Vous répondrez à cette question en vous appuyant sur Le Malade imaginaire de Molière
ainsi que sur des lectures personnelles.
Béralde dit à son frère : “J’aurais souhaité de pouvoir un peu vous tirer de l’erreur où vous
êtes, et, pour vous divertir, vous mener voir sur ce chapitre quelqu’une des comédies de
Molière”. Dans quelle mesure la comédie du Malade Imaginaire peut-elle à la fois “tirer de
l’erreur” et “divertir” le public ?
Comme disait Robert Sabatier : “On appelle comédie, la tragédie envisagée d’un
point de vue humoristique”. Nous comprenons ici que la comédie tire ses origines de la
tragédie, malgré de nombreuses différences qui en font deux genres théâtraux
diamétralement opposés.
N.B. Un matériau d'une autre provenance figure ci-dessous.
(** A state after a message has been filled in. *)
Lemma filled_ok s held rs' m' mf s2 : errors_ok s held -> em_report m' = None -> em_report mf = None ->
  refs_ok rs' (<[Z.to_nat (e_msgs_pos s) := m']> (e_msgs s)) held -> reports_sub (e_reports s) rs' ->
  (forall r, e_reports s !! r = None -> rs' !! r = None) -> slot_ok rs' mf ->
  e_msgs s2 = <[Z.to_nat (e_msgs_pos s) := mf]> (e_msgs s) -> e_reports s2 = rs' -> e_brk s2 = e_brk s -> e_msgs_pos s2 = next_pos (e_msgs_pos s) ->
  errors_ok s2 held.
Proof.
  intros Hok Hm' Hmf Href Hsub Hn Hslot EM ER EB EP. pose proof Hok as []. destruct (msg_at s held (e_msgs_pos s) Hok eo_pos0) as (m & Hm).
  assert (Href2 : refs_ok rs' (e_msgs s2) held).
  { assert (HC : forall r, slot_cnt r (e_msgs s2) = slot_cnt r (<[Z.to_nat (e_msgs_pos s) := m']> (e_msgs s)))
      by (intros r; rewrite EM, !(slot_cnt_insert r _ m) by done; by rewrite Hm', Hmf).
    destruct Href as [H1 H2]. split; intros r; rewrite HC; [apply H1|apply H2]. }
  constructor.
  - rewrite EM. unfold zlen in *. by rewrite length_insert.
  - rewrite EP. unfold next_pos. destruct (MESSAGE_CNT <=? e_msgs_pos s + 1) eqn:E; [unfold MESSAGE_CNT, ERR_MESSAGE_MAX, ERR_MESSAGE_MIN, STD_ERR_BASE; lia|lia].
  - by rewrite ER.
  - rewrite ER. apply Forall_forall. intros k Hk. pose proof Hk as Hk0. rewrite EM in Hk0. apply list_elem_of_lookup in Hk0 as [j Hj].
    destruct (decide (Z.to_nat (e_msgs_pos s) = j)) as [<-|Hne].
    + rewrite list_lookup_insert_eq in Hj by (apply lookup_lt_Some in Hm; lia). by injection Hj as <-.
    + rewrite list_lookup_insert_ne in Hj by done. apply (slot_ok_sub (e_reports s)); [|done|].
      * intros r Hr. by eapply slot_report.
      * rewrite Forall_forall in eo_slots0. apply eo_slots0. by eapply list_elem_of_lookup_2.
  - rewrite ER. intros r x' Hx'. destruct (Hsub r x' Hx') as (x & Hx & -> & ->). by apply (eo_pubs0 r).
  - rewrite ER, EB. intros r x' Hx'. destruct (Hsub r x' Hx') as (x & Hx & _). by apply (eo_fresh0 r x).
Qed.

(** The text of a new message. *)
Definition new_text (no : Z) (msg str : bytes) : bytes :=
  if no =? ERR_OTHER then msg
  else match last msg with
       | None => str
       | Some ch => if (ch =? #".") || (ch =? 10) then msg ++ [32] ++ str else msg ++ [ #"."; 32] ++ str
       end.

Lemma new_text_plain no msg str : plain msg -> plain str -> plain (new_text no msg str).
Proof.
  intros Hm Hs. unfold new_text. destruct (no =? ERR_OTHER); [done|]. destruct (last msg) as [ch|]; [|done].
  assert (plain [32] /\ plain [ #"."; 32]) as [H1 H2] by (split; by apply plain_chars).
  destruct (_ || _); repeat apply plain_app; done.
Qed.

(** A number that may be decoded while a message is made. *)
Definition usable (s : Errors) (no : Z) : Prop := is_message no = true -> no <> ERR_MESSAGE_MIN + e_msgs_pos s.
(** The holders are more by one: the report of the message. *)
Lemma get_known_eq err m r x s : is_message err = true -> znth (e_msgs s) (err - ERR_MESSAGE_MIN) = Some m -> em_report m = Some r -> e_reports s !! r = Some x ->
  get_error_report err s = (Ok (Some r), set_reports (<[r := set_refs (rb_refs x + 1) (rb_gets x + 1) x]> (e_reports s)) (e_brk s) s).
Proof.
  intros Em Hz Hr Hx. unfold get_error_report. rewrite Em.
  assert (EM : get_msg (err - ERR_MESSAGE_MIN) s = (Ok m, s)) by (unfold get_msg; by rewrite (bind_ok get _ _ _ _ eq_refl), Hz).
  assert (EG : get_report r s = (Ok x, s)) by (unfold get_report; by rewrite (bind_ok get _ _ _ _ eq_refl), Hx).
  rewrite bind_assoc, (bind_ok _ _ _ _ _ EM), ret_bind. cbn [mbind option_bind]. by rewrite Hr, (bind_ok _ _ _ _ _ EG).
Qed.

Lemma get_known_step err m r s held : errors_ok s held -> is_message err = true -> znth (e_msgs s) (err - ERR_MESSAGE_MIN) = Some m -> em_report m = Some r ->
  step_ok (get_error_report err) s (fun o => match o with Some r => r :: held | None => held end).
Proof.
  intros Hok Em Hz Hr. destruct (message_slot s held err Hok Em) as (m' & Hz' & _ & Hin). rewrite Hz in Hz'. injection Hz' as <-.
  destruct (slot_report _ _ _ _ _ (eo_refs _ _ Hok) Hin Hr) as [x Hx].
  destruct (errors_ok_parts _ _ Hok) as [Hmsgs Hreps]. eexists _, _. split; [by apply (get_known_eq err m r x)|]. split.
  - apply errors_ok_make; cbn; [apply (eo_length _ _ Hok)|apply (eo_pos _ _ Hok)|apply refs_get; [apply (eo_refs _ _ Hok)|done]|done|].
    intros r' y'. destruct (decide (r = r')) as [<-|Hn]; [rewrite lookup_insert_eq; intros [= <-]; by apply (Hreps r x)|rewrite lookup_insert_ne by done; apply Hreps].
  - split; [by left|]. intros i no text _ _ _. apply (slot_is_reports _ _ _ s held); [done|done|]. intros r' y y' Hy. cbn.
    destruct (decide (r = r')) as [<-|Hn]; [rewrite lookup_insert_eq; intros [= <-]; by simplify_eq|rewrite lookup_insert_ne by done; intros; by simplify_eq].
Qed.
(* ===== verification/JsonError.v ===== *)
(** * Errors in messages (framework/json.c, [write_errno] and [read_errno])

    An error is sent as a JSON object: the fields of its report.  The reader makes
    a report of its own and an error number that refers to it. *)

From stdpp Require Import gmap.
From S2P Require Import Prelude Streams JsonWrite JsonRead JsonTmp JsonObject Errors.

(** A stream next to the errors of the agent. *)
Record err_state (St : Type) := { es_io : St; es_err : Errors }.
Arguments es_io {St} _.
Arguments es_err {St} _.
Arguments Build_err_state {St} _ _.

Definition on_io {St A} (m : M St A) : M (err_state St) A := fun s =>
  let '(r, i) := m (es_io s) in (r, Build_err_state i (es_err s)).
Definition on_err {St A} (m : ME A) : M (err_state St) A := fun s =>
  let '(r, e) := m (es_err s) in (r, Build_err_state (es_io s) e).

(** The buffer for strings is the one that the formatting of errors uses. *)
#[export] Instance es_InputStream `{InputStream St} : InputStream (err_state St) := {
  is_window s := is_window (es_io s);
  is_advance s := Build_err_state (is_advance (es_io s)) (es_err s);
  is_read := on_io is_read;
  is_peek := on_io is_peek;
  is_fuel s := is_fuel (es_io s);
}.

#[export] Instance es_JsonTmpBuf {St} : JsonTmpBuf (err_state St) := {
  tmp_buf s := e_tmp (es_err s);
  set_tmp_buf t s := Build_err_state (es_io s) (set_e_tmp t (es_err s));
}.

Definition set_er_code x (r : ErrorReport) := Build_ErrorReport x (er_format r) (er_params r) (er_time_stamp r) (er_props r).
Definition set_er_format x (r : ErrorReport) := Build_ErrorReport (er_code r) x (er_params r) (er_time_stamp r) (er_props r).
Definition set_er_params x (r : ErrorReport) := Build_ErrorReport (er_code r) (er_format r) x (er_time_stamp r) (er_props r).
Definition set_er_time x (r : ErrorReport) := Build_ErrorReport (er_code r) (er_format r) (er_params r) x (er_props r).
Definition set_er_props x (r : ErrorReport) := Build_ErrorReport (er_code r) (er_format r) (er_params r) (er_time_stamp r) x.

(** [err->... = ...]. *)
Definition change_report (r : Z) (f : ErrorReport -> ErrorReport) : ME unit :=
  x ← get_report r; put_report r (set_pub (f (rb_pub x)) x).

(** ** Reading *)

Section read.
Context `{InputStream St}.

Definition read_errno_param (r : Z) : M (err_state St) unit :=
  x ← json_read_object; on_err (change_report r (fun p => set_er_params (er_params p ++ [c_str x]) p)).

Definition read_error_member (r : Z) (name : bytes) : M (err_state St) unit :=
  if bool_decide (name = str "Code") then n ← json_read_long; on_err (change_report r (set_er_code (wraps 32 n)))
  else if bool_decide (name = str "Time") then n ← json_read_uint64; on_err (change_report r (set_er_time n))
  else if bool_decide (name = str "Format") then x ← json_read_alloc_string; on_err (change_report r (set_er_format (c_str <$> x)))
  else if bool_decide (name = str "Params") then json_read_array (read_errno_param r) ;; mret tt
  else x ← json_read_object; on_err (change_report r (fun p => set_er_props ((name, c_str x) :: er_props p) p)).

(** [err] is the report, once it has been made. *)
Fixpoint read_error_loop (fuel : nat) (err : option Z) : M (err_state St) Z :=
  match fuel with
  | O => nofuel
  | S fuel =>
      '(_, nm) ← json_read_string (alloc 256) 256;
      json_test_char (#":") ;;
      r ← match err with Some r => mret r | None => on_err create_error_report end;
      read_error_member r (c_str nm) ;;
      ch ← read_no_whitespace;
      if ch =? #"," then read_error_loop fuel (Some r)
      else check_char ch (#"}") ;; mret r
  end.

Definition read_error_object : M (err_state St) Z :=
  ch ← read_no_whitespace;
  if ch =? #"n" then test_chars (str "ull") ;; mret 0
  else
    check_char ch (#"{") ;;
    p ← json_peek;
    if p =? #"}" then read_stream ;; mret 0
    else
      r ← with_fuel (fun fuel => read_error_loop fuel None);
      x ← on_err (get_report r);
      no ← (if negb (er_code (rb_pub x) =? 0) then on_err (set_error_report_errno (Some r)) else mret 0);
      on_err (release_error_report (Some r)) ;;
      mret no.

Definition read_errno : M (err_state St) Z :=
  p ← json_peek;
  no ← (if negb (p =? MARKER_EOA) then read_error_object else mret 0);
  json_test_char MARKER_EOA ;;
  mret no.
End read.

(** ** Writing *)

Section write.
Context `{OutputStream St} `{CLib}.

Fixpoint write_params (first : bool) (params : list bytes) : M St unit :=
  match params with
  | [] => mret tt
  | p :: params => (if first then mret tt else write_stream (#",")) ;; write_string p ;; write_params false params
  end.

Fixpoint write_props (props : list (bytes * bytes)) : M St unit :=
  match props with
  | [] => mret tt
  | (name, v) :: props =>
      write_stream (#",") ;; json_write_string (Some name) ;; write_stream (#":") ;; write_string v ;; write_props props
  end.

Definition write_error_props (rep : ErrorReport) : M St unit :=
  (if negb (er_time_stamp rep =? 0) then
     write_stream (#",") ;; json_write_string (Some (str "Time")) ;; write_stream (#":") ;; json_write_uint64 (er_time_stamp rep)
   else mret tt) ;;
  (match er_format rep with
   | Some f => write_stream (#",") ;; json_write_string (Some (str "Format")) ;; write_stream (#":") ;; json_write_string (Some f)
   | None => mret tt
   end) ;;
  (if 0 <? zlen (er_params rep) then
     write_stream (#",") ;; json_write_string (Some (str "Params")) ;; write_stream (#":") ;; write_stream (#"[") ;;
     write_params true (er_params rep) ;; write_stream (#"]")
   else mret tt) ;;
  write_props (er_props rep).

Definition write_error_object (err : Z) : M (err_state St) unit :=
  rep ← on_err (get_error_report err);
  match rep with
  | None => on_io (write_string (str "null"))
  | Some r =>
      x ← on_err (get_report r);
      let rep := rb_pub x in
      on_io (write_stream (#"{") ;; json_write_string (Some (str "Code")) ;; write_stream (#":") ;; json_write_long (er_code rep) ;;
        write_error_props rep) ;;
      on_err (release_error_report (Some r)) ;;
      on_io (write_stream (#"}"))
  end.

Definition write_errno (err : Z) : M (err_state St) unit :=
  (if negb (err =? 0) then write_error_object err else mret tt) ;; on_io (write_stream 0).

Definition write_service_error (err : Z) (service_name : bytes) (service_error : Z) : M (err_state St) unit :=
  rep ← on_err (get_error_report err);
  (match rep with
   | None => mret tt
   | Some r =>
       x ← on_err (get_report r);
       let rep := rb_pub x in
       on_io (write_stream (#"{") ;; json_write_string (Some (str "Service")) ;; write_stream (#":") ;; json_write_string (Some service_name) ;;
         write_stream (#",") ;; json_write_string (Some (str "Code")) ;; write_stream (#":") ;; json_write_long service_error ;;
         write_error_props rep) ;;
       on_err (release_error_report (Some r)) ;;
       on_io (write_stream (#"}"))
   end) ;;
  on_io (write_stream 0).
End write.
Depuis la création du théâtre, coutume remontant à la Grèce
antique, ce genre littéraire a traversé les époques, portant la tragédie et la comédie en
classiques de la littérature française. Parmi ces classiques littéraires, se trouve le Malade
Imaginaire une comédie écrite en 1673 par le célèbre dramaturge Molière. Cette pièce met
en scène, Argan, un homme hypocondriaque, qui est victime de la médecine de son temps.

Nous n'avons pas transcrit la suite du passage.